ABSTRACT
Embryogeneic callus induction and subsequent differentiation is accomplished by application of suitable growth regulators and controlling conditions during culture. The growth regulator, 2,4-D is one of the most effective auxin for calli induction in sweet potato (Ipomoea batatas (L.) Lam.), however the optimum concentration varies with individual cultivars. The optimum 2,4-D level for the local sweet potato cultivars has not been determined yet it is important in multiplication of planting material and transformation procedures. To determine the optimum 2,4-D concentration that produced embryogenic calli early and in high frequencies for local Kenyan sweet potato cultivars Mugande, SPK004, Kemb10, Japon tresmesino and Zapallo, leaf explants were cultured in vitro on MS basal medium supplemented with six concentrations of 2,4-D (0, 0.5, 1.0, 2.0, 3.0 and 5.0 mg L-1), set as a factorial treatment arranged in a Completely Randomized Design (CRD), replicated three times. For each treatment four parameters were considered: Mean number of days taken to form calli, calli weight, calli diameter and calli strength. The results established significant (p<0.05) differences in cultivar responses to 2,4-D levels. Calli induction was effective when supplemented at low levels of 0.5 mg L-1 as high levels above 3.0 significantly reduced the quantity and quality of embryogenic calli that was formed. Low levels of 2,4-D should be used for local Kenyan sweet potato cultivars as the number of days taken to form calli reduced and calli incidences increased.

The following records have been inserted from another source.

Record path_inv (rs : list Release) (i : nat) (done : nat → ReleaseFile → Prop)
    (st : gmap bytes (list nat) * gmap bytes bytes) : Prop := {
  pi_renamed p h : st.2 !! p = Some h → follows rs i p h;
  pi_sound h l k : st.1 !! h = Some l → k ∈ l → touches rs k h;
  pi_found k f : done k f →
    ∃ h l, st.1 !! h = Some l ∧ k ∈ l ∧ follows rs k (rf_path f) h
}.

Lemma touch_file_inv rs i r dn st f :
  rs !! i = Some r → f ∈ release_files r → path_inv rs i dn st →
  path_inv rs i (λ k g, dn k g ∨ k = i ∧ g = f) (touch_file i st f).
Proof.
  intros Hr Hf [Hren Hs Hd]. destruct st as [paths renamed]. cbn in *.
  set (head := default (rf_path f) (renamed !! rf_path f)).
  assert (follows rs i (rf_path f) head) as Hhead.
  { unfold head. destruct (renamed !! rf_path f) eqn:E; [by apply Hren|constructor]. }
  split; cbn.
  - intros p h. destruct (rf_previous f) as [q|] eqn:Eq; [|apply Hren].
    destruct (decide (q = p)) as [->|Hne].
    + rewrite lookup_insert_eq. intros [= <-]. by eapply follows_rename.
    + rewrite lookup_insert_ne by done. apply Hren.
  - intros h l k. destruct (decide (head = h)) as [<-|Hne].
    + rewrite lookup_insert_eq. intros [= <-] [Hk|Hk%list_elem_of_singleton]%elem_of_app.
      * destruct (paths !! head) eqn:E; [|by apply not_elem_of_nil in Hk]. by eapply Hs.
      * subst. by exists r, f.
    + rewrite lookup_insert_ne by done. apply Hs.
  - intros k g [Hk|[-> ->]].
    + destruct (Hd _ _ Hk) as (h & l & Hl & Hkl & Hfol).
      destruct (decide (head = h)) as [<-|Hne].
      * exists head, (l ++ [i]). rewrite lookup_insert_eq, Hl. cbn.
        split_and!; [done|apply elem_of_app; by left|done].
      * exists h, l. by rewrite lookup_insert_ne.
    + exists head, (default [] (paths !! head) ++ [i]). rewrite lookup_insert_eq.
      split_and!; [done|apply elem_of_app; right; by left|done].
Qed.

Lemma touch_files_inv rs i r dn st fs :
  rs !! i = Some r → (∀ f, f ∈ fs → f ∈ release_files r) → path_inv rs i dn st →
  path_inv rs i (λ k g, dn k g ∨ k = i ∧ g ∈ fs) (foldl (touch_file i) st fs).
Proof.
  intros Hr Hfs Hinv. induction fs as [|f fs IH] using rev_ind.
  - destruct Hinv as [H1 H2 H3]. split; [done..|]. intros k g [Hk|[_ []%not_elem_of_nil]]. by apply H3.
  - rewrite foldl_snoc.
    assert (path_inv rs i (λ k g, dn k g ∨ k = i ∧ g ∈ fs) (foldl (touch_file i) st fs)) as Hi.
    { apply IH. intros g Hg. apply Hfs. apply elem_of_app. by left. }
    eapply (touch_file_inv rs i r) in Hi as [H1 H2 H3]; [|done|apply Hfs, elem_of_app; right; by left].
    split; [done..|]. intros k g Hk. apply H3. rewrite elem_of_app, list_elem_of_singleton in Hk.
    naive_solver.
Qed.
(* ===== verification/Snapshot.v ===== *)
(** * Snapshots ([crates/core/src/domain.rs] from [SourcePoint] on, and the snapshot
    part of [crates/core/src/review_details.rs])

    The JSON encoder behind a snapshot's identity is the crate [serde_json]: a
    parameter. What the program itself decides, the form a path takes and the fields that
    are encoded, is defined here. *)

From S2P Require Import Prelude RustStr Utf8 Domain Patch Overview.

(** ** Paths as serialized values (domain.rs:158-225) *)

Inductive PathValue := PathStr (s : bytes) | PathSeq (s : bytes).

(** [legacy] is the flag [LEGACY_PATH_ENCODING]. *)
Definition serialize_path (legacy : bool) (p : RepoPath) : PathValue :=
  if utf8_valid (RepoPath.path_bytes p) && negb legacy
  then PathStr (RepoPath.path_bytes p) else PathSeq (RepoPath.path_bytes p).
(** [visit_str] and [visit_seq]; a JSON string is UTF-8. *)
Definition deserialize_path (v : PathValue) : result bytes RepoPath :=
  match v with PathStr s => RepoPath.new s | PathSeq s => RepoPath.new s end.

(** ** Data *)

Notation SnapshotId := bytes (only parsing).

Record SourcePoint := mkSourcePoint {
  snapshot : SnapshotId; file_of : FileId; side : Side; line_no : N; byte_column : nat
}.
#[export] Instance SourcePoint_eq_dec : EqDecision SourcePoint.
Proof. solve_decision. Defined.
Record SourceSelection := mkSourceSelection { sel_start : SourcePoint; sel_end : SourcePoint }.

Record RepositoryKey := mkRepositoryKey {
  host : bytes; repository_id : N; owner : bytes; repository_name : bytes
}.
#[export] Instance RepositoryKey_eq_dec : EqDecision RepositoryKey.
Proof. solve_decision. Defined.

Module ProviderId.
Definition GITHUB : bytes := bs "GitHub".
Definition GITLAB : bytes := bs "GitLab".
Definition ENTIRE : bytes := bs "Entire".
Definition is_github (p : bytes) : bool := bool_decide (p = GITHUB).
Definition identity_tag (p : bytes) : bytes :=
  if is_github p then bs "snapshot-v1"
  else bs "snapshot-" ++ to_ascii_lowercase p ++ bs "-v1".
End ProviderId.

Record CompareRefs := mkCompareRefs { base : bytes; compare_head : bytes; direct : bool }.
Definition CompareRefs_label (c : CompareRefs) : bytes :=
  base c ++ (if direct c then bs ".." else bs "...") ++ compare_head c.

Record EntireTarget := mkEntireTarget {
  forge : bytes; entire_repository_id : bytes; placement_id : bytes; change_id : bytes;
  api_origin : bytes; address : bytes; project_trail_id : option bytes
}.
Record RemoteTarget := mkRemoteTarget {
  provider : bytes; repository : RepositoryKey; account : bytes; pr : N;
  target_tip : bytes; comparison_base : bytes; head : bytes;
  open : bool; draft : bool; merged : bool; pending_review : bool;
  compare : option CompareRefs; entire : option EntireTarget
}.

Record Snapshot := mkSnapshot {
  id : SnapshotId; title : bytes; origin : bytes; patch : PatchReport;
  remote : option RemoteTarget; comments : list ThreadComment; overview : Overview;
  warnings : list bytes
}.

(** ** Identity *)

(** The fields of a remote target that the identity holds. *)
Definition source_key (r : RemoteTarget) : RepositoryKey * N * bytes * bytes * bytes * bytes :=
  (repository r, pr r, target_tip r, comparison_base r, head r, account r).

(** [serde_json::to_vec] of the two values the identity encodes; the first takes how
    paths are serialized, which the program sets for the encoder. *)
Class SourceJson := {
  source_json : (RepoPath → PathValue) → bytes → PatchReport →
                option (RepositoryKey * N * bytes * bytes * bytes * bytes) → bytes;
  entire_json : option EntireTarget → bytes
}.

Definition identity_tag_of (r : option RemoteTarget) : bytes :=
  match r with
  | Some r => ProviderId.identity_tag (provider r)
  | None => ProviderId.identity_tag ProviderId.GITHUB
  end.
Definition is_entire (r : RemoteTarget) : bool := bool_decide (provider r = ProviderId.ENTIRE).

(** The parts the identity's digest is made of. *)
Definition identity_parts `{SourceJson} (p : PatchReport) (r : option RemoteTarget)
    (origin : bytes) : list bytes :=
  let encoded := source_json (serialize_path true) origin p (source_key <$> r) in
  [identity_tag_of r; encoded]
  ++ match r with
     | Some r => if is_entire r then [entire_json (entire r)] else []
     | None => []
     end.
Definition identity `{Sha256} `{SourceJson} (p : PatchReport) (r : option RemoteTarget)
    (origin : bytes) : SnapshotId := digest (identity_parts p r origin).

Definition with_origin `{Sha256} `{SourceJson} (title : bytes) (p : PatchReport)
    (r : option RemoteTarget) (cs : list ThreadComment) (origin : bytes) : Snapshot :=
  mkSnapshot (identity p r origin) title origin p r cs default_overview [].
Definition Snapshot_new `{Sha256} `{SourceJson} (title : bytes) (p : PatchReport)
    (r : option RemoteTarget) (cs : list ThreadComment) : Snapshot :=
  with_origin title p r cs (bs "patch-bytes").

Definition verify_identity `{Sha256} `{SourceJson} (s : Snapshot) : bool :=
  bool_decide (id s = identity (patch s) (remote s) (origin s)).

(** ** Points and selections *)

Definition file (s : Snapshot) (f : FileId) : option FileChange :=
  find_map (λ c, if bool_decide (file_id c = f) then Some c else None) (files (patch s)).

Definition validate_point (s : Snapshot) (p : SourcePoint) : result bytes PatchRow :=
  if negb (bool_decide (id s = snapshot p))
  then Err (bs "source point comes from a different snapshot")
  else
    r ← ok_or (f ← file s (file_of p); line f (side p) (line_no p))
              (bs "source line is not loaded");
    if negb (is_char_boundary (row_text r) (byte_column p))
    then Err (bs "invalid UTF-8 source column")
    else Ok r.

(** One iteration of the loop of [copy_selection]: the text line [n] adds. *)
Definition copy_line (f : FileChange) (a b : SourcePoint) (n : N) : result bytes bytes :=
  row ← ok_or (line f (side a) n)
          (bs "selection includes unloaded context; choose a smaller range");
  let lo := if (n =? line_no a)%N then byte_column a else 0 in
  let hi := if (n =? line_no b)%N then byte_column b else length (row_text row) in
  text ← ok_or (str_get (row_text row) lo hi) (bs "invalid source selection");
  Ok (text ++ (if negb (n =? line_no b)%N
               then LineEnding.ending_bytes (row_ending row) else [])).
Fixpoint copy_lines (f : FileChange) (a b : SourcePoint) (ns : list N) : result bytes bytes :=
  match ns with
  | [] => Ok []
  | n :: ns' => x ← copy_line f a b n; rest ← copy_lines f a b ns'; Ok (x ++ rest)
  end.

(** [(line, column)] pairs compare lexicographically. *)
Definition point_le (a b : SourcePoint) : bool :=
  (line_no a <? line_no b)%N
  || ((line_no a =? line_no b)%N && (byte_column a <=? byte_column b)%nat).

Definition copy_selection (s : Snapshot) (sel : SourceSelection) : result bytes bytes :=
  let st := sel_start sel in let en := sel_end sel in
  if negb (bool_decide (snapshot st = snapshot en)) || negb (bool_decide (file_of st = file_of en))
     || negb (bool_decide (side st = side en))
  then Err (bs "selection spans multiple files, snapshots, or sides")
  else
    _ ← validate_point s st;
    _ ← validate_point s en;
    let '(a, b) := if point_le st en then (st, en) else (en, st) in
    f ← ok_or (file s (file_of a)) (bs "missing file");
    copy_lines f a b (range (line_no a) (N.to_nat (line_no b + 1 - line_no a))).

(** ** Comment threads of a snapshot (review_details.rs:427-519) *)

Module ThreadLocation.
Inductive ThreadLocation := Line (p : SourcePoint) | File (p : SourcePoint) | Outdated.
End ThreadLocation.
Notation ThreadLocation := ThreadLocation.ThreadLocation.

(** [display_path] is [None] where the code panics: a file without a path. *)
Definition thread_location (s : Snapshot) (c : ThreadComment) : ThreadLocation :=
  match find_map (λ f, if bool_decide (display_path f = Some (comment_path c))
                       then Some f else None) (files (patch s)) with
  | None => ThreadLocation.Outdated
  | Some f =>
      match comment_side c with
      | None => ThreadLocation.Outdated
      | Some sd =>
          match (l ← comment_line c;
                 if bool_decide (file_level c = Some true) then None else Some l) with
          | Some l =>
              let p := mkSourcePoint (id s) (file_id f) sd l 0 in
              if is_ok (validate_point s p) then ThreadLocation.Line p
              else ThreadLocation.Outdated
          | None =>
              if negb (bool_decide (sd = Right))
                 || negb (default (match comment_line c with None => true | _ => false end)
                                  (file_level c))
                 || match remote s with
                    | Some r => negb (bool_decide (commit_id c = head r))
                    | None => false
                    end
              then ThreadLocation.Outdated
              else ThreadLocation.File (mkSourcePoint (id s) (file_id f) sd 0 0)
          end
      end
  end.

Definition is_file_thread (s : Snapshot) (c : ThreadComment) : bool :=
  match thread_location s c with ThreadLocation.File _ => true | _ => false end.

(** The line a context row has on the other side. *)
Definition other_side (r : PatchRow) (sd : Side) : option (Side * N) :=
  match sd with
  | Left => (λ n, (Right, n)) <$> new_line r
  | Right => (λ n, (Left, n)) <$> old_line r
  end.

Definition thread_roots_at (s : Snapshot) (p : SourcePoint) : list N :=
  match file s (file_of p) with
  | None => []
  | Some f =>
      let path := default [] (display_path f) in
      if bool_decide (side p = Right) && (line_no p =? 0)%N then
        foldl (λ roots c,
                 if bool_decide (comment_path c = path) && is_file_thread s c
                 then push_new roots (root_id c) else roots) [] (comments s)
      else
        let roots := threads_at (comments s) path (side p) (line_no p) in
        match (r ← line f (side p) (line_no p);
               if bool_decide (row_kind r = RowKind.Context) then other_side r (side p)
               else None) with
        | Some (sd, n) => foldl push_new roots (threads_at (comments s) path sd n)
        | None => roots
        end
  end.

(** ** Blame over a snapshot *)

Definition with_overview (o : Overview) (s : Snapshot) : Snapshot :=
  mkSnapshot (id s) (title s) (origin s) (patch s) (remote s) (comments s) o (warnings s).
Definition with_blame (from : Snapshot) (found : BlameRead) : Snapshot :=
  let o := overview from in
  with_overview
    (mkOverview (description o) (overview_author o) (decision o) (checks o) (notices o)
       (captured_at o) (conversation o) (releases o) (BTree.extend (blame o) found)) from.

PDF Abstract XML References Citation
How to cite this article
DOI: 10.3923/ajps.2007.484.489
URL: https://scialert.net/abstract/?doi=ajps.2007.484.489
INTRODUCTION
The sweet potato (Ipomoea batatas (L.) Lam) is an important food security crop in developing countries, with a high yield potential and excellent nutritive value in the storage roots (Burden, 2005). Lately, sweet potato has received increased attention because the crop can adapt to a wide range of environmental conditions and grow on soils with limited fertility and inadequate moisture (Bioethics, 2004). However, the improvement of the crop is vital for its agricultural productivity is adversely affected by viral infections and insect pests (Aritua et al., 1998).
Genetic improvement of sweet potato by conventional breeding is limited due to male sterility, incompatibility and hexaploid nature of the crop (Dhir et al., 1998). This has led to more emphasis on the use of biotechnological methods for genetic improvement in sweet potato, hence methods involving genetic transfer and somatic hybridization are attractive as they enable the direct introduction of desirable genes from other sources into the preadapted cultivars (Prakash, 1994). The adoption of genetic engineering techniques warrants optimization of a reproducible protocol that enables embryogenic calli formation and subsequent development of a reproducible plant regeneration system. This involves manipulation of in vitro tissue culture conditions with a sole aim of inducing calli to form early and in high frequencies of which plant growth regulators are fundamental (Panis et al., 2006).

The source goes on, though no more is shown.